Who's going to live in these new apartments? The Baptist site "is right across Lancaster Ave. from Lankenau Hospital, which has 4,000 employees," notes Steven Rock, the Marcus & Millichap SVP who closed the Baptist deal. "We expect medical technicians, students at St. Joseph's University," and Philadelphia residents who are having kids and looking to suburbanize to Lower Merion schools.
Lower Merion provides a well-funded alternative to the chronically fiscally challenged Philadelphia public schools and the waitlisted charter schools that have sprung up to replace them.
Developer Cross Properties is the partnership of David Blumenfeld (brother of Broad Street-focused developer Eric Blumenfeld) and Kevin Michals (who, like David B., formerly worked for Philadelphia developer David Grasso.)
Beyond the Cross project, will Lower Merion still have room for hundreds, even thousands, of new units?

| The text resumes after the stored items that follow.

(* ===== verification/Expr.v ===== *)
(** Predicates (sql/ast.rs) and their evaluation over one row (sql/eval.rs):
    the two-valued treatment of NULL, the coercions of a comparison, and LIKE
    with its memo table. *)
From stdpp Require Import base list gmap strings.
From Stdlib Require Import ZArith Lia.
From S2P Require Import Prelude Machine Utf8 Types DateTime TableDef Table.

(** * Syntax *)

Inductive AggFunc : Type := ASum | AAvg | AMin | AMax.
Inductive JoinKind : Type := JInner | JLeft.
Inductive CmpOp : Type := OpEq | OpNe | OpLt | OpLe | OpGt | OpGe.

#[global] Instance CmpOp_eq_dec : EqDecision CmpOp.
Proof. solve_decision. Defined.

Inductive Expr : Type :=
| EColumn (name : bytes)
| ELiteral (d : Datum)
| ECmp (lhs : Expr) (op : CmpOp) (rhs : Expr)
| EAnd (a b : Expr)
| EOr (a b : Expr)
| ENot (e : Expr)
| EIn (e : Expr) (values : list Datum) (negated : bool)
| EBetween (e : Expr) (lo hi : Datum) (negated : bool)
| ELike (e : Expr) (pattern : bytes) (negated : bool)
| EInSubquery (e : Expr) (query : SelectStmt) (negated : bool)
| EScalarSubquery (query : SelectStmt)
| EExists (query : SelectStmt) (negated : bool)
with SelectStmt : Type :=
| mkSelectStmt (items : list SelectItem) (from : TableRef) (joins : list JoinClause) (selection : option Expr)
    (order_by : list (bytes * bool)) (limit : option Z) (group_by : list bytes)
with SelectItem : Type :=
| IStar
| IColumn (name : bytes)
| ICountStar
| IAggregate (func : AggFunc) (column : bytes)
| ISubquery (query : SelectStmt) (alias : option bytes)
| ILiteral (d : Datum)
| ISysFunc (name : bytes) (alias : option bytes)
with TableRef : Type :=
| RTable (name : bytes)
| RDerived (query : SelectStmt) (alias : bytes)
| REmpty
with JoinClause : Type :=
| mkJoinClause (kind : JoinKind) (table : TableRef) (on : Expr).

(** * Comparisons *)

(** [CmpOp::apply], on the derived [PartialEq] and the [Ord] of [Datum]. *)
Definition cmp_apply (op : CmpOp) (a b : Datum) : bool :=
  match op with
  | OpEq => datum_eqb a b
  | OpNe => negb (datum_eqb a b)
  | OpLt => match cmp a b with Lt => true | _ => false end
  | OpLe => match cmp a b with Gt => false | _ => true end
  | OpGt => match cmp a b with Gt => true | _ => false end
  | OpGe => match cmp a b with Lt => false | _ => true end
  end.

Definition flipped (op : CmpOp) : CmpOp :=
  match op with OpEq => OpEq | OpNe => OpNe | OpLt => OpGt | OpLe => OpGe | OpGt => OpLt | OpGe => OpLe end.

Definition f64_one : Z := 0x3FF0000000000000.
Definition int_of_bool (b : bool) : Z := if b then 1 else 0.
Definition f64_of_bool (b : bool) : Z := if b then f64_one else 0.

Definition coerce_pair (l r : Datum) : Datum * Datum :=
  match l, r with
  | Bool b, Int i => (Int (int_of_bool b), Int i)
  | Int i, Bool b => (Int i, Int (int_of_bool b))
  | Bool b, Float f => (Float (f64_of_bool b), Float f)
  | Float f, Bool b => (Float f, Float (f64_of_bool b))
  | Int a, Float b => (Float (f64_of_i64 a), Float b)
  | Float a, Int b => (Float a, Float (f64_of_i64 b))
  | DateTime a, Text b =>
    match parse_datetime_str b with Some m => (DateTime a, DateTime m) | None => (DateTime a, Text b) end
  | Text a, DateTime b =>
    match parse_datetime_str a with Some m => (DateTime m, DateTime b) | None => (Text a, DateTime b) end
  | a, b => (a, b)
  end.

(** * LIKE *)

Definition PERCENT : Z := 37.
Definition UNDERSCORE : Z := 95.

(** [pj += 1] while [p[pj] == '%'] *)
Fixpoint skip_percent (p : list Z) (pj : nat) : nat :=
  match p with c :: p => if c =? PERCENT then skip_percent p (S pj) else pj | [] => pj end.

(** [(ti..=t.len()).any(f)], the closure updating the memo. *)
Fixpoint any_loop {M} (f : nat -> M -> option (bool * M)) (ks : list nat) (m : M) : option (bool * M) :=
  match ks with
  | [] => Some (false, m)
  | k :: ks => '(r, m) ← f k m; if r : bool then Some (true, m) else any_loop f ks m
  end.

Abbreviation Memo := (gmap (nat * nat) bool).

(** [None] when the fuel runs out. *)
Fixpoint like_go (fuel : nat) (t p : list Z) (ti pi : nat) (memo : Memo) : option (bool * Memo) :=
  match memo !! (ti, pi) with
  | Some r => Some (r, memo)
  | None =>
    match fuel with
    | O => None
    | S fuel =>
      '(r, memo) ←
        match p !! pi with
        | None => Some (Nat.eqb ti (length t), memo)
        | Some c =>
          if c =? PERCENT then
            let pj := skip_percent (drop pi p) pi in
            any_loop (fun k => like_go fuel t p k pj) (seq ti (S (length t) - ti)) memo
          else match t !! ti with
               | Some tc => if (c =? UNDERSCORE) || (c =? tc) then like_go fuel t p (S ti) (S pi) memo else Some (false, memo)
               | None => Some (false, memo)
               end
        end;
      Some (r, <[(ti, pi) := r]> memo)
    end
  end.

(** Every call advances in the pattern, so [length p + 1] levels are enough. *)
Definition like_match (text pattern : bytes) : bool :=
  let p := chars pattern in
  match like_go (S (length p)) (chars text) p 0 0 ∅ with Some (r, _) => r | None => false end.

(** * Evaluation *)

Section eval.
(** [Display] for [f64] and the derived [Debug] of an expression. *)
Context (f64_show : Z -> bytes) (debug : Expr -> bytes).

Definition datum_to_string (d : Datum) : bytes :=
  match d with
  | Null => str "NULL"
  | Int v => show_Z v
  | Float v => f64_show v
  | Text v => v
  | Bool v => if v then str "true" else str "false"
  | DateTime v => format_datetime_micros v
  end.

Definition is_null (d : Datum) : bool := match d with Null => true | _ => false end.

(** A value as a condition. *)
Definition truthy (d : Datum) : bool :=
  match d with
  | Bool b => b
  | Int i => negb (i =? 0)
  | Float f => negb (f64_eqb f 0)
  | _ => false
  end.

Definition eval_operand (resolve : bytes -> res Datum) (e : Expr) : res Datum :=
  match e with
  | ELiteral d => Ok d
  | EColumn name => resolve name
  | other => Err (NotSupported (str "cannot evaluate " ++ debug other ++ str " as a scalar"))
  end.

(** The loop of [In]: NULL members are skipped. *)
Definition in_hit (target : Datum) (values : list Datum) : bool :=
  existsb (fun v => negb (is_null v) && (let '(t, e) := coerce_pair target v in datum_eqb t e)) values.

Definition between_hit (target lo hi : Datum) : bool :=
  let '(t, l) := coerce_pair target lo in
  let '(t, h) := coerce_pair t hi in
  cmp_apply OpGe t l && cmp_apply OpLe t h.

Fixpoint eval_with (resolve : bytes -> res Datum) (e : Expr) : res bool :=
  match e with
  | EAnd a b => x ← eval_with resolve a; if x : bool then eval_with resolve b else mret false
  | EOr a b => x ← eval_with resolve a; if x : bool then mret true else eval_with resolve b
  | ENot e => x ← eval_with resolve e; mret (negb x)
  | ECmp lhs op rhs =>
    l ← eval_operand resolve lhs; r ← eval_operand resolve rhs;
    if is_null l || is_null r then mret false
    else let '(l, r) := coerce_pair l r in mret (cmp_apply op l r)
  | EIn e values negated =>
    target ← eval_operand resolve e;
    if is_null target then mret false else mret (xorb (in_hit target values) negated)
  | EBetween e lo hi negated =>
    target ← eval_operand resolve e;
    if is_null target then mret false else mret (xorb (between_hit target lo hi) negated)
  | ELike e pattern negated =>
    target ← eval_operand resolve e;
    if is_null target then mret false else mret (xorb (like_match (datum_to_string target) pattern) negated)
  | EColumn name => d ← resolve name; mret (truthy d)
  | ELiteral d => mret (truthy d)
  | other => Err (NotSupported (str "cannot evaluate " ++ debug other ++ str " as a predicate"))
  end.

(** Columns of one row: [row[idx].clone()]. *)
Definition column_of (s : Schema) (row : list Datum) (name : bytes) : res Datum :=
  match index_of s name with
  | Some idx => row_at row idx
  | None => Err (ColumnNotFound name)
  end.

Definition eval_expr (s : Schema) (row : list Datum) (e : Expr) : res bool := eval_with (column_of s row) e.

End eval.

Fixpoint collect_columns (e : Expr) : list bytes :=
  match e with
  | EColumn name => [name]
  | ELiteral _ => []
  | ECmp lhs _ rhs => collect_columns lhs ++ collect_columns rhs
  | EAnd a b | EOr a b => collect_columns a ++ collect_columns b
  | ENot e => collect_columns e
  | EIn e _ _ | EBetween e _ _ _ | ELike e _ _ | EInSubquery e _ _ => collect_columns e
  | EScalarSubquery _ | EExists _ _ => []
  end.

(** * LIKE is wildcard matching *)

Inductive like : list Z -> list Z -> Prop :=
| like_nil : like [] []
| like_percent t1 t2 p : like t2 p -> like (t1 ++ t2) (PERCENT :: p)
| like_underscore c t p : like t p -> like (c :: t) (UNDERSCORE :: p)
| like_char c t p : c <> PERCENT -> like t p -> like (c :: t) (c :: p).

#[local] Hint Constructors like : core.

Lemma like_percent_inv t p : like t (PERCENT :: p) <-> exists k, (k <= length t)%nat /\ like (drop k t) p.
Proof.
  split.
  - remember (PERCENT :: p) as q eqn:Eq. destruct 1 as [|t1 t2 q H|c t q H|c t q Hc H]; [done| |done|congruence].
    injection Eq as ->. exists (length t1). rewrite length_app, drop_app_length. split; [lia|done].
  - intros (k & Hk & H). rewrite <- (take_drop k t). by constructor.
Qed.

(** A run of [%] is one [%]. *)
Lemma like_percent_run t p q : Forall (fun c => c = PERCENT) q -> like t (PERCENT :: q ++ p) <-> like t (PERCENT :: p).
Proof.
  revert t. induction q as [|c q IH]; intros t Hq; [done|]. apply Forall_cons in Hq as [-> Hq]. cbn [app].
  rewrite like_percent_inv, like_percent_inv. setoid_rewrite (IH _ Hq). setoid_rewrite like_percent_inv. split.
  - intros (k & Hk & j & Hj & H). rewrite length_drop in Hj. rewrite drop_drop in H. exists (k + j)%nat. split; [lia|done].
  - intros (k & Hk & H). exists k. split; [done|]. exists 0%nat. split; [lia|]. by rewrite drop_0.
Qed.

Lemma like_char_inv c t p : c <> PERCENT ->
  like t (c :: p) <-> exists tc t', t = tc :: t' /\ (c = UNDERSCORE \/ c = tc) /\ like t' p.
Proof.
  intros Hc. split.
  - remember (c :: p) as q eqn:Eq. destruct 1 as [|t1 t2 q H|c' t q H|c' t q Hc' H]; [done|congruence|..];
      injection Eq as <- <-; eauto 10.
  - intros (tc & t' & -> & [-> | ->] & H); auto.
Qed.

Lemma skip_percent_spec p pj : exists q, p = replicate (skip_percent p pj - pj) PERCENT ++ q /\
  q = drop (skip_percent p pj - pj) p /\ (pj <= skip_percent p pj <= pj + length p)%nat.
Proof.
  revert pj. induction p as [|c p IH]; intros pj; cbn [skip_percent]; [exists []; rewrite Nat.sub_diag; split_and!; done || lia|].
  destruct (Z.eqb_spec c PERCENT) as [->|]; [|exists (c :: p); rewrite Nat.sub_diag; split_and!; cbn; done || lia].
  destruct (IH (S pj)) as (q & Hp & Hq & Hl). exists q.
  replace (skip_percent p (S pj) - pj)%nat with (S (skip_percent p (S pj) - S pj)) by lia.
  split_and!; [cbn; by rewrite <- Hp|by cbn|lia|cbn; lia].
Qed.

(** The memo only holds true answers. *)
Definition memo_ok (t p : list Z) (m : Memo) : Prop :=
  forall i j r, m !! (i, j) = Some r -> r = true <-> like (drop i t) (drop j p).

Lemma memo_ok_insert (t p : list Z) (m : Memo) i j r :
  memo_ok t p m -> (r = true <-> like (drop i t) (drop j p)) -> memo_ok t p (<[(i, j) := r]> m).
Proof. intros Hm Hr i' j' r' [[[= <- <-] <-]|[_ H]]%lookup_insert_Some; [done|by apply Hm]. Qed.

Lemma any_loop_ok (t p : list Z) (f : nat -> Memo -> option (bool * Memo)) (R : nat -> Prop) ks m :
  (forall k m, k ∈ ks -> memo_ok t p m -> exists r m', f k m = Some (r, m') /\ memo_ok t p m' /\ (r = true <-> R k)) ->
  memo_ok t p m -> exists r m', any_loop f ks m = Some (r, m') /\ memo_ok t p m' /\ (r = true <-> exists k, k ∈ ks /\ R k).
Proof.
  revert m. induction ks as [|k ks IH]; intros m Hf Hm; cbn [any_loop].
  - exists false, m. split_and!; [done|done|]. split; [done|]. by intros (k & Hk%elem_of_nil & _).
  - destruct (Hf k m ltac:(left) Hm) as (r & m1 & -> & Hm1 & Hr). cbn. destruct r.
    + exists true, m1. split_and!; [done|done|]. split; [|done]. intros _. exists k. split; [left|by apply Hr].
    + destruct (IH m1) as (r & m2 & -> & Hm2 & Hr2); [intros; apply Hf; [by right|done]|done|]. exists r, m2.
      split_and!; [done|done|]. rewrite Hr2. split.
      * intros (k' & Hk' & H). exists k'. split; [by right|done].
      * intros (k' & [->|Hk']%elem_of_cons & H); [by apply Hr in H|by exists k'].
Qed.

Lemma like_go_ok fuel (t p : list Z) : forall ti pi m,
  (length p < fuel + pi)%nat -> (pi <= length p)%nat -> (ti <= length t)%nat -> memo_ok t p m ->
  exists r m', like_go fuel t p ti pi m = Some (r, m') /\ memo_ok t p m' /\ (r = true <-> like (drop ti t) (drop pi p)).
Proof.
  induction fuel as [|fuel IH]; intros ti pi m Hf Hp Ht Hm; cbn [like_go]; [lia|].
  destruct (m !! (ti, pi)) as [r|] eqn:Em; [exists r, m; split_and!; [done|done|by apply Hm]|].
  match goal with |- context [mbind _ ?b] => set (body := b) end.
  assert (exists r m', body = Some (r, m') /\ memo_ok t p m' /\ (r = true <-> like (drop ti t) (drop pi p))) as (r & m' & -> & Hm' & Hr).
  2:{ exists r, (<[(ti, pi) := r]> m'). split; [done|]. split; [by apply memo_ok_insert|done]. }
  subst body. destruct (p !! pi) as [c|] eqn:Ec.
  2:{ exists (Nat.eqb ti (length t)), m. split_and!; [done|done|]. apply lookup_ge_None in Ec. rewrite (drop_ge p) by lia.
      rewrite Nat.eqb_eq. split; [intros ->; by rewrite drop_ge|]. intros H. inversion H as [E| | |].
      apply (f_equal length) in E. rewrite length_drop in E. cbn in E. lia. }
  pose proof (lookup_lt_Some _ _ _ Ec) as Hlt. pose proof (drop_S p c pi Ec) as Ed. destruct (Z.eqb_spec c PERCENT) as [->|Hc].
  - destruct (skip_percent_spec (drop pi p) pi) as (q & Hq & Hqd & Hl). rewrite length_drop in Hl.
    set (pj := skip_percent (drop pi p) pi) in *. assert (pi < pj)%nat as Hpj.
    { subst pj. rewrite Ed. cbn [skip_percent]. change (PERCENT =? PERCENT) with true. cbn iota.
      destruct (skip_percent_spec (drop (S pi) p) (S pi)) as (_ & _ & _ & ?). lia. }
    destruct (any_loop_ok t p (fun k => like_go fuel t p k pj) (fun k => like (drop k t) (drop pj p)) (seq ti (S (length t) - ti)) m)
      as (r & m' & Ha & Hm' & Hr); [|done|].
    { intros k m1 Hk%elem_of_seq Hm1. apply IH; (done || lia). }
    exists r, m'. split; [exact Ha|]. split; [done|]. rewrite Hr, Hq, Hqd, drop_drop.
    replace (pi + (pj - pi))%nat with pj by lia. destruct (pj - pi)%nat as [|n] eqn:En; [lia|]. cbn [replicate app].
    rewrite like_percent_run by (by apply Forall_replicate). rewrite like_percent_inv, length_drop. setoid_rewrite drop_drop. split.
    + intros (k & Hk%elem_of_seq & H). exists (k - ti)%nat. replace (ti + (k - ti))%nat with k by lia. split; [lia|done].
    + intros (k & Hk & H). exists (ti + k)%nat. split; [apply elem_of_seq; lia|done].
  - rewrite Ed. pose proof (like_char_inv c (drop ti t) (drop (S pi) p) Hc) as Hli. destruct (t !! ti) as [tc|] eqn:Et.
    + pose proof (drop_S t tc ti Et) as Etd. pose proof (lookup_lt_Some _ _ _ Et) as Hlt'.
      destruct ((c =? UNDERSCORE) || (c =? tc)) eqn:Eu.
      * destruct (IH (S ti) (S pi) m) as (r & m' & Hg & Hm' & Hr); [lia|lia|lia|done|]. exists r, m'. split_and!; [done|done|].
        rewrite Hr, Hli, Etd. split; [|by intros (? & ? & [= <- <-] & _ & H)]. intros H. exists tc, (drop (S ti) t). split_and!; [done| |done].
        apply orb_true_iff in Eu as [?%Z.eqb_eq|?%Z.eqb_eq]; auto.
      * exists false, m. split_and!; [done|done|]. rewrite Hli. split; [done|]. intros (? & ? & E & Hor & _). rewrite Etd in E.
        injection E as <- <-. apply orb_false_iff in Eu as [?%Z.eqb_neq ?%Z.eqb_neq]. by destruct Hor.
    + exists false, m. split_and!; [done|done|]. rewrite Hli. split; [done|]. intros (? & ? & E & _). apply lookup_ge_None in Et.
      by rewrite drop_ge in E.
Qed.

Lemma like_match_spec text pattern : like_match text pattern = true <-> like (chars text) (chars pattern).
Proof.
  unfold like_match. destruct (like_go_ok (S (length (chars pattern))) (chars text) (chars pattern) 0 0 ∅) as (r & m & -> & _ & Hr);
    [lia|lia|lia|by intros i j r; rewrite lookup_empty|]. by rewrite !drop_0 in Hr.
Qed.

Helen Aster, president of HarrisonRichards Inc. and a veteran apartment manager in Philadelphia and the Main Line, says that in Lower Merion (as in nearby Manayunk and some other outlying Philadelphia neighborhoods) she sees a "a lot of apartments being built on speculation by investors and developers who are no longer build office buildings and strip centers due to the way the Internet has changed corporate life and retail sales."
Aster notes For Rent signs along Montgomery Ave. and free rent offers by managers eager to fill vacancies. "And that's before all the new units will be built," she told me. Investors have called her from New York eager to fund apartment deals, but she suspects they're more interested in the low prices (compared to New York) than in market demand studies.
I ask if this is all a prelude to another big move of residents out of West Philly and Center City and onto the rental Main Line. "It happened in the 1960s," Aster told me. Real estate trends being what they are, the eventual result was a glut of apartments, many of which went condo in the 1970s: "There's a cycle." Cross is getting in early.